(* ===== verification/Serializer.v ===== *)
(** * RESP2 replies

    Models [src/src/protocol/serializer.cpp].  The encoders are checked
    against a reference decoder of the five RESP2 reply types. *)
From S2P Require Import Prelude Decimal.

Definition encode_simple_string (value : bytes) : bytes := lit "+" ++ value ++ crlf.
Definition encode_error (message : bytes) : bytes := lit "-" ++ message ++ crlf.
Definition encode_integer (value : Z) : bytes := lit ":" ++ to_string value ++ crlf.
Definition encode_bulk_string (value : bytes) : bytes :=
  lit "$" ++ to_string (len value) ++ crlf ++ value ++ crlf.
Definition encode_null_bulk_string : bytes := lit "$-1" ++ crlf.

(** ** Reference decoder *)
Inductive Reply :=
  | SimpleReply (s : bytes)
  | ErrorReply (s : bytes)
  | IntegerReply (z : Z)
  | BulkReply (s : bytes)
  | NullReply.

#[export] Instance Reply_eq_dec : EqDecision Reply.
Proof. solve_decision. Defined.

(** The reply as the server writes it. *)
Definition encode_reply (r : Reply) : bytes :=
  match r with
  | SimpleReply s => encode_simple_string s
  | ErrorReply s => encode_error s
  | IntegerReply z => encode_integer z
  | BulkReply s => encode_bulk_string s
  | NullReply => encode_null_bulk_string
  end.

Definition decode_number (t : bytes) : Z :=
  match t with
  | c :: u => if bool_decide (c = "-"%char) then - dec_value u else dec_value t
  | [] => 0
  end.

(** One reply and the bytes behind it, as RESP2 reads them: the type byte, a
    line, and for a bulk string with a nonnegative length the body. *)
Definition decode_typed (c : ascii) (line rest : bytes) : option (Reply * bytes) :=
  if bool_decide (c = "+"%char) then Some (SimpleReply line, rest)
  else if bool_decide (c = "-"%char) then Some (ErrorReply line, rest)
  else if bool_decide (c = ":"%char) then Some (IntegerReply (decode_number line), rest)
  else if bool_decide (c = "$"%char) then
    let n := decode_number line in
    if bool_decide (n < 0) then Some (NullReply, rest)
    else if bool_decide (n + 2 ≤ len rest) then
      Some (BulkReply (take (Z.to_nat n) rest), drop (Z.to_nat (n + 2)) rest)
    else None
  else None.

Definition decode_reply (input : bytes) : option (Reply * bytes) :=
  match input with
  | [] => None
  | c :: t =>
      pos ← find_crlf t;
      decode_typed c (take (Z.to_nat pos) t) (drop (Z.to_nat (pos + 2)) t)
  end.

(** The content a line-based reply may carry. *)
Definition reply_safe (r : Reply) : Prop :=
  match r with
  | SimpleReply s | ErrorReply s => CR ∉ s
  | _ => True
  end.

(** A reply that decodes to itself whatever follows it. *)
Definition self_delimiting (b : bytes) (r : Reply) : Prop :=
  ∀ rest, decode_reply (b ++ rest) = Some (r, rest).

Lemma decode_number_to_string z : decode_number (to_string z) = z.
Proof.
  unfold to_string. destruct (Z.ltb_spec z 0) as [Hz|Hz].
  - simpl. rewrite digits_value; lia.
  - pose proof (digits_digits z Hz) as Hd. pose proof (digits_nonempty z) as Hne.
    pose proof (digits_value z Hz) as Hv.
    destruct (digits z) as [|c u]; [done|]. cbn [decode_number].
    rewrite bool_decide_false; [done|]. intros ->. done.
Qed.

Lemma decode_line c line rest :
  CR ∉ line → decode_reply (c :: line ++ crlf ++ rest) = decode_typed c line rest.
Proof.
  intros Hcr. cbn [decode_reply]. rewrite find_crlf_line by done. cbn [mbind option_bind].
  rewrite take_app_len, app_assoc.
  replace (len line + 2) with (len (line ++ crlf)) by (unfold crlf; len_lia).
  by rewrite drop_app_len.
Qed.

(** Every reply whose line carries no CR is self-delimiting. *)
Lemma encode_reply_self_delimiting r : reply_safe r → self_delimiting (encode_reply r) r.
Proof.
  intros Hsafe rest. destruct r as [s|s|z|s|]; simpl in Hsafe; [| | | |done];
    unfold encode_reply, encode_simple_string, encode_error, encode_integer, encode_bulk_string;
    rewrite <-!app_assoc.
  - by apply (decode_line "+"%char).
  - by apply (decode_line "-"%char).
  - etrans; [apply (decode_line ":"%char); auto with kv|].
    unfold decode_typed. simpl. by rewrite decode_number_to_string.
  - etrans; [apply (decode_line "$"%char); auto with kv|].
    unfold decode_typed. simpl. rewrite decode_number_to_string.
    rewrite bool_decide_false by len_lia. rewrite bool_decide_true by (unfold crlf; len_lia).
    rewrite take_app_len. change (CR :: LF :: rest) with (crlf ++ rest). rewrite app_assoc.
    replace (len s + 2) with (len (s ++ crlf)) by (unfold crlf; len_lia). by rewrite drop_app_len.
Qed.

(** The five encoders are inverted by the RESP2 decoder, which leaves
    exactly the bytes written behind the reply: bulk strings for every
    content (they are binary safe), line replies for content without CR. *)
Theorem encode_reply_roundtrip r rest :
  reply_safe r → decode_reply (encode_reply r ++ rest) = Some (r, rest).
Proof. intros Hr. by apply encode_reply_self_delimiting. Qed.

Lemma encode_reply_roundtrip_witness :
  decode_reply (encode_reply (ErrorReply (lit "ERR x")) ++ lit ":1") =
    Some (ErrorReply (lit "ERR x"), lit ":1") .
Proof.
  apply (encode_reply_roundtrip (ErrorReply (lit "ERR x")) (lit ":1")).
  unfold reply_safe. apply (bool_decide_eq_true_1 _). vm_compute. reflexivity.
Defined.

---*---

Go through the records and set every one down exactly.

(* ===== verification/Serializer.v ===== *)
(** * RESP2 replies

    Models [src/src/protocol/serializer.cpp].  The encoders are checked
    against a reference decoder of the five RESP2 reply types. *)
From S2P Require Import Prelude Decimal.

Definition encode_simple_string (value : bytes) : bytes := lit "+" ++ value ++ crlf.
Definition encode_error (message : bytes) : bytes := lit "-" ++ message ++ crlf.
Definition encode_integer (value : Z) : bytes := lit ":" ++ to_string value ++ crlf.
Definition encode_bulk_string (value : bytes) : bytes :=
  lit "$" ++ to_string (len value) ++ crlf ++ value ++ crlf.
Definition encode_null_bulk_string : bytes := lit "$-1" ++ crlf.

(** ** Reference decoder *)
Inductive Reply :=
  | SimpleReply (s : bytes)
  | ErrorReply (s : bytes)
  | IntegerReply (z : Z)
  | BulkReply (s : bytes)
  | NullReply.

#[export] Instance Reply_eq_dec : EqDecision Reply.
Proof. solve_decision. Defined.

(** The reply as the server writes it. *)
Definition encode_reply (r : Reply) : bytes :=
  match r with
  | SimpleReply s => encode_simple_string s
  | ErrorReply s => encode_error s
  | IntegerReply z => encode_integer z
  | BulkReply s => encode_bulk_string s
  | NullReply => encode_null_bulk_string
  end.

Definition decode_number (t : bytes) : Z :=
  match t with
  | c :: u => if bool_decide (c = "-"%char) then - dec_value u else dec_value t
  | [] => 0
  end.

(** One reply and the bytes behind it, as RESP2 reads them: the type byte, a
    line, and for a bulk string with a nonnegative length the body. *)
Definition decode_typed (c : ascii) (line rest : bytes) : option (Reply * bytes) :=
  if bool_decide (c = "+"%char) then Some (SimpleReply line, rest)
  else if bool_decide (c = "-"%char) then Some (ErrorReply line, rest)
  else if bool_decide (c = ":"%char) then Some (IntegerReply (decode_number line), rest)
  else if bool_decide (c = "$"%char) then
    let n := decode_number line in
    if bool_decide (n < 0) then Some (NullReply, rest)
    else if bool_decide (n + 2 ≤ len rest) then
      Some (BulkReply (take (Z.to_nat n) rest), drop (Z.to_nat (n + 2)) rest)
    else None
  else None.

Definition decode_reply (input : bytes) : option (Reply * bytes) :=
  match input with
  | [] => None
  | c :: t =>
      pos ← find_crlf t;
      decode_typed c (take (Z.to_nat pos) t) (drop (Z.to_nat (pos + 2)) t)
  end.

(** The content a line-based reply may carry. *)
Definition reply_safe (r : Reply) : Prop :=
  match r with
  | SimpleReply s | ErrorReply s => CR ∉ s
  | _ => True
  end.

(** A reply that decodes to itself whatever follows it. *)
Definition self_delimiting (b : bytes) (r : Reply) : Prop :=
  ∀ rest, decode_reply (b ++ rest) = Some (r, rest).

Lemma decode_number_to_string z : decode_number (to_string z) = z.
Proof.
  unfold to_string. destruct (Z.ltb_spec z 0) as [Hz|Hz].
  - simpl. rewrite digits_value; lia.
  - pose proof (digits_digits z Hz) as Hd. pose proof (digits_nonempty z) as Hne.
    pose proof (digits_value z Hz) as Hv.
    destruct (digits z) as [|c u]; [done|]. cbn [decode_number].
    rewrite bool_decide_false; [done|]. intros ->. done.
Qed.

Lemma decode_line c line rest :
  CR ∉ line → decode_reply (c :: line ++ crlf ++ rest) = decode_typed c line rest.
Proof.
  intros Hcr. cbn [decode_reply]. rewrite find_crlf_line by done. cbn [mbind option_bind].
  rewrite take_app_len, app_assoc.
  replace (len line + 2) with (len (line ++ crlf)) by (unfold crlf; len_lia).
  by rewrite drop_app_len.
Qed.

(** Every reply whose line carries no CR is self-delimiting. *)
Lemma encode_reply_self_delimiting r : reply_safe r → self_delimiting (encode_reply r) r.
Proof.
  intros Hsafe rest. destruct r as [s|s|z|s|]; simpl in Hsafe; [| | | |done];
    unfold encode_reply, encode_simple_string, encode_error, encode_integer, encode_bulk_string;
    rewrite <-!app_assoc.
  - by apply (decode_line "+"%char).
  - by apply (decode_line "-"%char).
  - etrans; [apply (decode_line ":"%char); auto with kv|].
    unfold decode_typed. simpl. by rewrite decode_number_to_string.
  - etrans; [apply (decode_line "$"%char); auto with kv|].
    unfold decode_typed. simpl. rewrite decode_number_to_string.
    rewrite bool_decide_false by len_lia. rewrite bool_decide_true by (unfold crlf; len_lia).
    rewrite take_app_len. change (CR :: LF :: rest) with (crlf ++ rest). rewrite app_assoc.
    replace (len s + 2) with (len (s ++ crlf)) by (unfold crlf; len_lia). by rewrite drop_app_len.
Qed.

(** The five encoders are inverted by the RESP2 decoder, which leaves
    exactly the bytes written behind the reply: bulk strings for every
    content (they are binary safe), line replies for content without CR. *)
Theorem encode_reply_roundtrip r rest :
  reply_safe r → decode_reply (encode_reply r ++ rest) = Some (r, rest).
Proof. intros Hr. by apply encode_reply_self_delimiting. Qed.

Lemma encode_reply_roundtrip_witness :
  decode_reply (encode_reply (ErrorReply (lit "ERR x")) ++ lit ":1") =
    Some (ErrorReply (lit "ERR x"), lit ":1") .
Proof.
  apply (encode_reply_roundtrip (ErrorReply (lit "ERR x")) (lit ":1")).
  unfold reply_safe. apply (bool_decide_eq_true_1 _). vm_compute. reflexivity.
Defined.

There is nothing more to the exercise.